4) Compare your algorithm or method to state of the art in field. Don't just propose a new algorithm or method. You need to have a baseline approach to compare it to. How do you know that your novel method is going to work better that what people are currently using?

5) A solid plan for how you will evaluate your novel informatics method is critical. How will you know whether your approach is truly working better than the state of the art in the field? Be very specific about how you will evaluate your approach and what the criteria are for concluding it is indeed working.

6) Application to real data is important. Simulation studies are necessary but not sufficient. Describe the biomedical data you will analyze and how you will improve your method based on results. Don't forget the details of how you will actually do the analysis. What significance criteria will you use?

7) Provide as many details as possible about your new and novel informatics algorithm or method given space constraints. Reviewers are unlikely to give you the benefit of the doubt, especially if you are a junior investigator with a poor track record. Tell the reviewers exactly how you are going to develop, extend, modify, apply and evaluate your informatics approach.

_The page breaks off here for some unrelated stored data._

(** [AddRules] adds rules to the ruleset and generate their partials. *)
Definition AddRules (defs : list RuleDefinition) (st : St) : St * multierror :=
  let '(st1, result) := foldl (bulk_step AddRule) (st, []) defs in
  match generatePartials st1 with
  | (st2, Some err) =>
    (st2, multierror_Append result
            (errors_Wrap err "couldn't generate partials for rule"))
  | (st2, None) => (st2, result)
  end.

(** *** Listeners *)

(** [NotifyRuleMatch] notifies all the ruleset listeners that an event
    matched a rule; the result is the calls made, in order. *)
Definition NotifyRuleMatch (rs : RuleSet) (rule : Rule) (event : Event)
    : list ListenerCall :=
  (λ listener, RuleMatch listener rule event) <$> listeners rs.

(** [NotifyDiscarderFound] notifies all the ruleset listeners that a
    discarder was found for an event. *)
Definition NotifyDiscarderFound (rs : RuleSet) (event : Event) (field : Field)
    (eventType : EventType) : list ListenerCall :=
  (λ listener, EventDiscarderFound listener event field eventType) <$> listeners rs.

(** [AddListener] adds a listener on the ruleset. *)
Definition AddListener (listener : Listener) (rs : RuleSet) : RuleSet :=
  set_listeners (listeners rs ++ [listener]) rs.

(** *** Queries *)

(** [HasRulesForEventType] returns if there is at least one rule for the
    given event type. *)
Definition HasRulesForEventType (rs : RuleSet) (eventType : EventType) : bool :=
  match eventRuleBuckets rs !! eventType with
  | None => false
  | Some bucket => bool_decide (0 < length (rb_rules bucket))
  end.

(** [GetBucket] returns rule bucket for the given event type. *)
Definition GetBucket (rs : RuleSet) (eventType : EventType) : option RuleBucket :=
  eventRuleBuckets rs !! eventType.

(** [GetEventTypes] returns all the event types handled by the ruleset. *)
Definition GetEventTypes (rs : RuleSet) : list EventType :=
  (map_to_list (eventRuleBuckets rs)).*1.

(** [GetEventApprovers] returns approvers for the given event type and the
    fields. *)
Definition GetEventApprovers (h : Heap) (rs : RuleSet) (eventType : EventType)
    (fieldCaps : FieldCapabilities) : Approvers * option Error :=
  match eventRuleBuckets rs !! eventType with
  | None => (Approvers_nil, Some (ErrNoEventTypeBucket eventType))
  | Some bucket => RuleBucket_GetApprovers h bucket (eventCtor rs ()) fieldCaps
  end.

(** One round of the loop of [GetApprovers]. *)
Definition GetApprovers_step (h : Heap) (rs : RuleSet)
    (fieldCaps : gmap EventType FieldCapabilities)
    (approvers : gmap EventType Approvers) (eventType : EventType)
    : gmap EventType Approvers :=
  match fieldCaps !! eventType with
  | None => approvers
  | Some caps =>
    match GetEventApprovers h rs eventType caps with
    | (_, Some _) => approvers
    | (eventApprovers, None) => <[eventType := eventApprovers]> approvers
    end
  end.

(** [GetApprovers] returns all approvers. *)
Definition GetApprovers (h : Heap) (rs : RuleSet)
    (fieldCaps : gmap EventType FieldCapabilities)
    : gmap EventType Approvers * option Error :=
  (foldl (GetApprovers_step h rs fieldCaps) ∅ (GetEventTypes rs), None).

(** [AddPolicyVersion] adds the provided policy filename and version to the
    map of loaded policies. *)
Definition AddPolicyVersion (filename version : string) (rs : RuleSet) : RuleSet :=
  set_loadedPolicies (<[ReplaceAll filename "." "_" := version]> (loadedPolicies rs)) rs.

(** *** Evaluation *)

(** The loop of [IsDiscarder] over the rules of the bucket. *)
Fixpoint IsDiscarder_rules (h : Heap) (ctx : Context) (field : Field)
    (rs : list Rule) : bool * option Error :=
  match rs with
  | [] => (true, None)
  | rule :: rest =>
    let '(isTrue, err) := Rule_PartialEval (h !!! Rule_Rule rule) ctx field in
    if bool_decide (err ≠ None) || isTrue
    then (false, err)
    else IsDiscarder_rules h ctx field rest
  end.

(** [IsDiscarder] partially evaluates an Event against a field. *)
Definition IsDiscarder (h : Heap) (event : Event) (field : Field) (rs : RuleSet)
    : RuleSet * (bool * option Error) :=
  let '(eventType, err) := Event_GetFieldEventType event field in
  match err with
  | Some err => (rs, (false, Some err))
  | None =>
    match eventRuleBuckets rs !! eventType with
    | None => (rs, (false, Some (ErrNoEventTypeBucket eventType)))
    | Some bucket =>
      let '(p, ctx) := ContextPool_Get (pool rs) event in
      let out := IsDiscarder_rules h ctx field (rb_rules bucket) in
      (set_pool (ContextPool_Put p ctx) rs, out)
    end
  end.

(** The first loop of [Evaluate]: every rule of the bucket is evaluated, the
    listeners are notified of each match, and [result] becomes true at the
    first of them. *)
Fixpoint Evaluate_rules (h : Heap) (rs : RuleSet) (ctx : Context) (event : Event)
    (bucket_rules : list Rule) (result : bool) : list ListenerCall * bool :=
  match bucket_rules with
  | [] => ([], result)
  | rule :: rest =>
    if Evaluator_Eval (h !!! Rule_Rule rule) ctx
    then
      let '(calls, result') := Evaluate_rules h rs ctx event rest true in
      (NotifyRuleMatch rs rule event ++ calls, result')
    else Evaluate_rules h rs ctx event rest result
  end.

(** The inner loop of the discarder search: [isDiscarder] stays true unless a
    rule's partial evaluation fails or is true, which ends the loop. *)
Fixpoint isDiscarder_rules (h : Heap) (ctx : Context) (field : Field)
    (rs : list Rule) : bool :=
  match rs with
  | [] => true
  | rule :: rest =>
    let '(isTrue, err) := Rule_PartialEval (h !!! Rule_Rule rule) ctx field in
    if bool_decide (err ≠ None) || isTrue
    then false
    else isDiscarder_rules h ctx field rest
  end.

(** Is [field] let through by [SupportedDiscarders]?  A nil map lets
    everything through, another one its keys. *)
Definition discarderSupported (rs : RuleSet) (field : Field) : bool :=
  match SupportedDiscarders (opts rs) with
  | None => true
  | Some supported => bool_decide (is_Some (supported !! field))
  end.

(** The second loop of [Evaluate], over the fields of the bucket. *)
Fixpoint Evaluate_fields (h : Heap) (rs : RuleSet) (ctx : Context) (event : Event)
    (eventType : EventType) (bucket : RuleBucket) (bucket_fields : list Field)
    : list ListenerCall :=
  match bucket_fields with
  | [] => []
  | field :: rest =>
    if negb (discarderSupported rs field)
    then Evaluate_fields h rs ctx event eventType bucket rest
    else
      if isDiscarder_rules h ctx field (rb_rules bucket)
      then NotifyDiscarderFound rs event field eventType
             ++ Evaluate_fields h rs ctx event eventType bucket rest
      else Evaluate_fields h rs ctx event eventType bucket rest
  end.

(** [Evaluate] the specified event against the set of rules.  The result is
    the rule set (whose pool got its context back), the calls made on the
    listeners, in order, and the value returned. *)
Definition Evaluate (h : Heap) (event : Event) (rs : RuleSet)
    : RuleSet * (list ListenerCall * bool) :=
  let '(p, ctx) := ContextPool_Get (pool rs) event in
  let eventType := Event_GetType event in
  let out :=
    match eventRuleBuckets rs !! eventType with
    | None => ([], false)
    | Some bucket =>
      let '(calls, result) := Evaluate_rules h rs ctx event (rb_rules bucket) false in
      if negb result
      then (calls ++ Evaluate_fields h rs ctx event eventType bucket (rb_fields bucket),
            result)
      else (calls, result)
    end in
  (set_pool (ContextPool_Put p ctx) rs, out).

8) Be productive! Reviewers want to see a good paper trail from your previous faculty, postdoc and graduate student research. Your reviewers need to be convinced that if you are awarded a grant that you will actually make a contribution to the literature. It is well worth those extra evenings and weekends to get your papers submitted.

9) Innovation and approach have the biggest impact on your final score. The NLM did a factor analysis of scores for significance, innovation, approach, investigator and environment and their relationship with overall impact score. Innovation and approach had the highest correlation with the overall score. I agree with this completely based on my experience serving on BLIRC.

10) Make sure you have good collaborators with real effort budgeted to cover your weaknesses. It is often the case that a junior investigator will add a well-established senior investigator to the grant thinking the name recognition will help. This does not help and is seen as a negative if the senior person does not have real effort budgeted on the grant. Make sure your senior collaborator can contribute at least 5% effort and preferably 10% or more. Otherwise, noone will believe that the senior person will actually do any real work.